(Exercise inputs):
(* ===== verification/Telemetry.v ===== *)
(** * Set-up of tracing (telemetry-subscribers/src/lib.rs, span_latency_prom.rs)

    The configuration of a process' tracing, from code and from the environment,
    [init] with the layers it stacks, the handle that changes the log filter
    later, the panic hook, and the layer that observes the latency of every span
    in a Prometheus histogram.  tracing, tracing-subscriber and the exporters
    are parameters ([Tracing]); the process-wide things they set (the default
    subscriber, the panic hook, the filter cells) are the state. *)
From Stdlib Require Import SpecFloat.
From S2P Require Import Prelude Bytes Platform World.
Open Scope Z_scope.

(** Crate features, levels, metadata of spans and events, filters. *)
Class Tracing : Type := {
  feature_tokio_console : bool;
  feature_chrome : bool;
  feature_jaeger : bool;
  Level : Type;
  INFO : Level;
  level_le : Level -> Level -> bool;
  Level_from_str : string -> option Level;
  Metadata : Type;
  is_span : Metadata -> bool;
  meta_level : Metadata -> Level;
  meta_name : Metadata -> string;
  EnvFilter : Type;
  EnvFilter_try_new : string -> result EnvFilter string;
  EnvFilter_new : string -> EnvFilter;
  EnvFilter_try_from_default_env : gmap string os_str -> result EnvFilter string;
  EnvFilter_from_env_lossy : Level -> gmap string os_str -> EnvFilter;
  EnvFilter_to_string : EnvFilter -> string;
  stderr_is_tty : bool;
  install_batch : string -> Z -> bool -> result unit string;
  powf : f64 -> f64 -> f64;
  exponential_buckets : f64 -> f64 -> Z -> result (list f64) string;
}.

Section telemetry.
Context {PF : Platform} {TR : Tracing}.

(Work to complete): Where a line in the records above contains the string "Import", copy that line.

(Output for this task):
From Stdlib Require Import SpecFloat.
From S2P Require Import Prelude Bytes Platform World.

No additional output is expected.